I readily concede that this is being paid for by a standstill in personal allowances, but I emphasise to Opposition Members, who affected to believe that the Government's tax measures affected only the less well off, that last year we proposed measures for indexing the higher rates which we have not put into effect. Overall, therefore, the income tax burden has borne more heavily on them than on others.

Mr. Soley

Will the hon. and learned Gentleman give way?

Mr. Rees

The hon. Gentleman will forgive me if I do not give way. I have only five minutes left. The hon. Gentleman and I exchanged many pleasant words in Standing Committee.

Finally, there are two new taxes, which I at once admit that no Conservative Administration would readily introduce—the special petroleum duty and the bank tax. The right hon.
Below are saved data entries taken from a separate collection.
Lemma fleet_run_ok calls m v : Forall fleet_call_ok calls → fleet_ok m v → fleet_ok (foldl spec_call m calls) (foldl fleet_step v calls).
Proof. intros Hc. revert m v. induction Hc as [|c calls Hc _ IH]; intros m v Hv; [done|]. cbn [foldl]. by apply IH, fleet_step_ok. Qed.

Lemma run_in_order calls us m v :
  Forall fleet_call_ok calls → fleet_ok m v → in_order us v.2 → in_order (us ++ uses calls) (foldl fleet_step v calls).2.
Proof.
  intros Hc. revert us m v. induction Hc as [|c calls Hc _ IH]; intros us m v Hv Ho; [by rewrite app_nil_r|]. cbn [foldl]. unfold uses. rewrite bind_cons, app_assoc.
  eapply IH; [by apply fleet_step_ok|]. apply step_in_order; [apply Hv|done].
Qed.

(** The ratio is fixed at construction, in the unit interval. *)
Lemma fleet_ratio calls v : fe_ratio (foldl fleet_step v calls).2 = fe_ratio v.2 ∧ fe_watermark (foldl fleet_step v calls).2 = fe_watermark v.2.
Proof.
  apply (foldl_inv (λ v' : quota_views, fe_ratio v'.2 = fe_ratio v.2 ∧ fe_watermark v'.2 = fe_watermark v.2)); [done|]. intros v' c _ Hv.
  destruct c as [x|keys|keys|keys|salt limit|salt|limit]; try done.
  - rewrite deliver_quota_views. destruct x as [b|id]; cbn [snd]; [|done]. rewrite consume_eviction_run. case_decide; [|done].
    apply (foldl_inv (λ f', fe_ratio f' = fe_ratio v.2 ∧ fe_watermark f' = fe_watermark v.2)); [done|]. intros f' q _ Hf'. unfold eviction_entry.
    destruct (event_type b); try done. by destruct (_ =? 0).
  - cbn [fleet_step]. unfold requota. by destruct (set_quota _ _ _).
  - cbn [fleet_step]. unfold requota. by destruct (set_default_limit_bytes _ _).
Qed.

(** ** The plan *)

Definition fleet_over u f (salt : string) : option Z :=
  limit ← effective_limit_bytes salt (fe_quota f);
  match f_scale (fe_watermark f) limit with
  | Ret threshold => if (0 <? get_salt_bytes TierL2 salt u) && negb (num_lt (NInt (get_salt_bytes TierL2 salt u)) (NFloat threshold)) then Some limit else None
  | Raise _ => None
  end.

Definition free_keys f (salt : string) : list ObjectKey := filter_unpinned (bucket salt (iso_order (fe_policy f))) f.

(** What is taken from a salt: nothing below its threshold, every free key with a
    quota of zero, and otherwise as many keys as the ratio of the bucket asks
    for, the first of its free keys. *)
Definition fleet_victims u f (salt : string) (victims : list ObjectKey) : Prop :=
  match fleet_over u f salt with
  | None => victims = []
  | Some limit =>
      if limit =? 0 then victims = free_keys f salt
      else ∃ t : nat, victims = take t (free_keys f salt) ∧
        (bucket salt (iso_order (fe_policy f)) ≠ [] →
         eviction_target (length (bucket salt (iso_order (fe_policy f)))) (fe_ratio f) = Ret (Z.of_nat t) ∧ (t = 0%nat ↔ not_positive (fe_ratio f) = true))
  end.

Definition fleet_limits_fit f : Prop := ∀ salt limit, effective_limit_bytes salt (fe_quota f) = Some limit → 0 <= limit < 2 ^ 53.

Lemma filter_eligible_free f (l : list ObjectKey) : filter (eligible (Some (λ key, negb (is_pinned f key)))) l = filter_unpinned l f.
Proof. apply list_filter_iff. intros key. cbn [eligible]. by destruct (is_pinned f key). Qed.

Section plan.
Context (u : CacheUsageManager) (f : FleetEvictionController).
Hypothesis Hlimits : fleet_limits_fit f.
Hypothesis Hratio : is_float (fe_ratio f).
Hypothesis Hfit : buckets_fit (fe_policy f).

Lemma fleet_decision salt limit :
  fleet_over u f salt = Some limit →
  ∃ acts, iso_get_eviction_actions (if limit =? 0 then f_one else fe_ratio f) (Some (λ key, negb (is_pinned f key))) (Some salt) (fe_policy f) = Ret acts ∧
    fleet_victims u f salt (action_keys acts).
Proof.
  intros Ho. unfold fleet_victims. rewrite Ho. destruct (limit =? 0).
  - destruct (bucket_wiped (Some (λ key, negb (is_pinned f key))) salt (fe_policy f) (Hfit salt)) as (acts & E & Hk & _). exists acts. split; [done|].
    by rewrite Hk, filter_eligible_free.
  - destruct (bucket_trimmed (Some (λ key, negb (is_pinned f key))) salt (fe_policy f) _ Hratio (Hfit salt)) as (acts & t & E & Hk & Ht & _). exists acts. split; [done|].
    exists t. split; [by rewrite Hk, filter_eligible_free|done].
Qed.

(** One salt of the loop. *)
Lemma plan_one salt salts plan :
  ∃ victims, fleet_victims u f salt victims ∧
    plan_salts u f (salt :: salts) plan = plan_salts u f salts (match victims with [] => plan | _ => dset salt victims plan end).
Proof.
  cbn [plan_salts]. pose proof (fleet_decision salt) as Hd. unfold fleet_victims. unfold fleet_over at 1. unfold fleet_victims, fleet_over in Hd.
  destruct (effective_limit_bytes salt (fe_quota f)) as [limit|] eqn:El; cbn [mbind option_bind] in *.
  2: { exists []. split; [done|]. by destruct (_ <=? 0). }
  destruct (f_scale_fits (fe_watermark f) limit (Hlimits salt limit El)) as [t Et]. rewrite Et in *. cbn [py_bind].
  destruct (Z.leb_spec (get_salt_bytes TierL2 salt u) 0) as [Hz|Hz].
  { exists []. replace (0 <? get_salt_bytes TierL2 salt u) with false by lia. by split. }
  replace (0 <? get_salt_bytes TierL2 salt u) with true in * by lia. cbn [andb] in *.
  destruct (num_lt _ _) eqn:En; cbn [negb] in *; [by exists []|].
  destruct (Hd limit eq_refl) as (acts & -> & Hv). cbn [py_bind]. exists (action_keys acts). split; [done|]. by destruct (action_keys acts).
Qed.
Member for Ashton-under-Lyne affected to believe that there was a great bonanza which could solve all our problems, but that it was being frittered away on unemployment benefit. He may care to reflect how much has gone into preserving the nationalised sector of our economy—an objective which must surely be close to his heart if not to those of some of my right hon. and hon. Friends.

Having touched upon the more difficult aspects of the Bill, I remind the House of the continuing theme of my right hon. and learned Friend's Finance Bills and Budgets, which is to encourage and stimulate entrepreneurial activity in the private sector. I remind the House of the recasting of stock relief, the enhanced interest relief that will encourage investment in co-operatives and partnerships, the loss relief for investment in unquoted shares, the increased initial allowance for industrial buildings that I hope will stimulate the construction industry and the business start-up scheme that we spent many hours refining and embellishing in the Standing Committee.

Mr. Sheerman


Mr. Rees

The hon. Gentleman prefers to call it "changing". I would call it refining and embellishing. The main outlines remain the same.

I also remind the House of the modest measures to humanise and rationalise capital gains tax and capital transfer tax. If the right hon. Member for Ashton-under-Lyne accuses us of disproportion in this area, I remind the House that the first-year costs o f our measures will be a mere £5 million and the subsequent year's costs £20 million. I am more afraid that my right hon. and hon. Friends will say that more needs to be done—indeed, I agree with them, but perhaps not this year.

Against the background of what I readily concede is a rather grey sky, which overshadows the economies of most of the developed world, I therefore believe that the Government may claim without immodesty that this third Finance Bill is a solid legislative achievement.

Mr. Sheerman

It is a disaster.

Mr. Rees

The hon. Gentleman says that it is a disaster. Let us wait upon events. To pretend that one can say on 20 July what the precise consequences will be is a rather arrogant intervention by the hon. Gentleman, who I know can put on a more agreeable face. This Finance Bill marks another milestone on the road—an undeniably hard road, I concede—to put the finances of this country on a healthier basis, to achieve a more sensible fiscal mixture, to strike a better balance between the private and public sectors and to lay the basis for solid and sustained recovery.

On that basis, without, I hope, too much immodesty—indeed, with a certain pride—I am delighted to commend the Bill to the House.

Question put, That the Bill be now read the Third time:—

The House divided: Aves 279, Noes 236.

Question accordingly agreed to.

Bill read the Third time, and passed.